Discriminant decision tree Generalization performance promotion: randomly divided data set for training set and validation set, according to some criteria in the previous section to select the attribute division, pre-pruning according to the validation set prediction results before and after the Division to continue division, reduce the risk of overfitting, significantly reduce the decision tree training time and test time cost, However, although the current division of some branches can not improve generalization performance, even lead to decline, but on the basis of subsequent division may lead to significantly improved performance, pre-pruning may lead to "less fit" risk. After pruning from the training set to generate a complete decision tree, the bottom-up decision whether pruning, the post-pruning decision tree is usually more branches than the pre-pruning decision tree, the general generalization ability is better than the pre-pruning decision tree, less than the risk of fitting, but the post-pruning decision tree after the formation of a complete decision tree, And to study all non-leaf nodes in the tree from the bottom up, the training time overhead is much larger than that of pre-pruning and pruning.

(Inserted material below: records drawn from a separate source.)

(** * crossover-managed: rate limiter, plan resolver, response cache,
    activity recorder and request gatekeeper

  A shallow embedding of the Go sources of kotalco/crossover-managed and
  the properties its design document states about them.

  Conventions of the embedding:
  - a Go [int] is a [Z]; where the 64-bit range matters it is written out;
  - a Go [string] or [[]byte] is a [string], a sequence of bytes;
  - a Go [error] is an [option string]: [None] is [nil], [Some m] is an
    error whose text is [m];
  - a Go function returning [(T, error)] returns a pair, and one that can
    panic returns an [outcome];
  - the key-value store, the process log, the response writer and the
    channel are explicit states threaded through the calls; times are in
    milliseconds;
  - the libraries the code calls ([net/url], [regexp], [uuid],
    [encoding/json], [encoding/gob]) are type classes; the network is the
    function that answers a request;
  - a [context.Context] carries nothing the code reads and is left out.

  The file has three parts: the embedding, package by package; sample
  collaborators on which it can be run; the properties. *)

From Stdlib Require Import ZArith Lia Bool Ascii String.
From Stdlib Require Import DecimalString DecimalPos DecimalZ.
From stdpp Require Import base tactics option list gmap strings.

Local Open Scope string_scope.
Local Open Scope Z_scope.

(** ** Go values *)

Definition error : Type := option string.

Inductive outcome (A : Type) : Type :=
| Returned (a : A)
| Panicked (reason : string).
Arguments Returned {A} a.
Arguments Panicked {A} reason.

Definition max_int : Z := 9223372036854775807.
Definition min_int : Z := -9223372036854775808.

Definition in_int_range (z : Z) : bool := (min_int <=? z) && (z <=? max_int).

Module strconv.

(** [strconv.Itoa]: canonical decimal text of an integer. *)
Definition Itoa (z : Z) : string := NilZero.string_of_int (Z.to_int z).

(** [strconv.Atoi]: optional sign, then one or more decimal digits, the
    value within the range of [int]; anything else is an error. *)
Definition Atoi (s : string) : Z * error :=
  match s with
  | EmptyString => (0, Some "strconv.Atoi: invalid syntax")
  | String a rest =>
      let '(negative, digits) :=
        if Ascii.eqb a "-"%char then (true, rest)
        else if Ascii.eqb a "+"%char then (false, rest)
        else (false, s) in
      match NilZero.uint_of_string digits with
      | Some d =>
          let z := if negative : bool then - Z.of_uint d else Z.of_uint d in
          if in_int_range z then (z, None)
          else (0, Some "strconv.Atoi: value out of range")
      | None => (0, Some "strconv.Atoi: invalid syntax")
      end
  end.

End strconv.

(** ** The key-value store behind [resp.IClient]

  The client library is an external collaborator; what the code relies on
  is the store's command semantics.  An entry is a string with an optional
  absolute deadline in milliseconds; an entry whose deadline has passed is
  gone.  Every command is appended to [issued].  A command can fail with a
  backend error: [faults] is the schedule of failures, consumed one flag
  per command ([true]: this command fails and leaves the store as it is);
  an exhausted schedule means no further failure. *)

Module resp.

Record entry : Type := Entry { value : string; deadline : option Z }.

Inductive command : Type :=
| CGet (key : string)
| CSet (key value : string)
| CSetWithTTL (key value : string) (ttl : Z)
| CIncr (key : string)
| CExpire (key : string) (seconds : Z)
| CDelete (key : string).

Record Client : Type := MkClient {
  store : gmap string entry;
  now : Z;
  faults : list bool;
  issued : list command
}.

Definition backend_error : string := "resp: backend error".

Definition with_store (m : gmap string entry) (c : Client) : Client :=
  {| store := m; now := now c; faults := faults c; issued := issued c |}.

(** The environment moves the clock. *)
Definition at_time (t : Z) (c : Client) : Client :=
  {| store := store c; now := t; faults := faults c; issued := issued c |}.

Definition live (t : Z) (e : entry) : bool :=
  match deadline e with
  | None => true
  | Some d => t <? d
  end.

Definition find (key : string) (c : Client) : option entry :=
  match store c !! key with
  | Some e => if live (now c) e then Some e else None
  | None => None
  end.

(** Record the command and draw its failure flag. *)
Definition issue (cmd : command) (c : Client) : bool * Client :=
  match faults c with
  | [] =>
      (false, {| store := store c; now := now c; faults := [];
                 issued := (issued c ++ [cmd])%list |})
  | f :: fs =>
      (f, {| store := store c; now := now c; faults := fs;
             issued := (issued c ++ [cmd])%list |})
  end.

(** The store's integers are canonical decimal strings in 64-bit range. *)
Definition parse_int (s : string) : option Z :=
  match NilZero.int_of_string s with
  | Some d =>
      let z := Z.of_int d in
      if String.eqb (strconv.Itoa z) s && in_int_range z then Some z else None
  | None => None
  end.

(** The integer held at [key]: 0 when the key is absent or expired. *)
Definition counter (key : string) (c : Client) : Z :=
  match find key c with
  | Some e => default 0 (parse_int (value e))
  | None => 0
  end.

4.4 Continuous and missing values

The continuous-value attribute is usually processed by dichotomy, and the attribute interval is divided into the median, which is different from the discrete attribute, and if the current node partition attribute is a continuous attribute, the attribute can also be used as the dividing attribute of its descendant nodes.

Missing value processing: incomplete samples

How do I divide attribute selection in case of a missing attribute?

Given the partitioning attribute, how can the sample be divided if the value of the sample on the attribute is missing?

If the value of the sample x on the partition attribute A is unknown, the X is simultaneously crossed into all the child nodes, and the sample weights are adjusted to ~r_v*w_x in the sub-nodes corresponding to the attribute value a=v.

4.5 Multivariate decision Tree

A non-leaf node is no longer a property only, but a linear combination of attributes is tested.

Decision Tree Advantages: Simple calculation, explanatory strong, more suitable for dealing with missing attributes of the sample, to deal with irrelevant features

Disadvantages: Easy to fit, followed by random forest, reducing the over-fitting phenomenon

Watermelon Book fourth chapter decision Tree

Contact Us

The content source of this page is from Internet, which doesn't represent Alibaba Cloud's opinion; products and services mentioned on that page don't have any relationship with Alibaba Cloud. If the content of the page makes you feel confusing, please write us an email, we will handle the problem within 5 days after receiving your email.

If you find any instances of plagiarism from the community, please send an email to: info-contact@alibabacloud.com and provide relevant evidence. A staff member will contact you within 5 working days.

A Free Trial That Lets You Build Big!

Start building with 50+ products and up to 12 months usage for Elastic Compute Service

  • Sales Support

    1 on 1 presale consultation

  • After-Sales Support

    24/7 Technical Support 6 Free Tickets per Quarter Faster Response

  • Alibaba Cloud offers highly flexible support services tailored to meet your exact needs.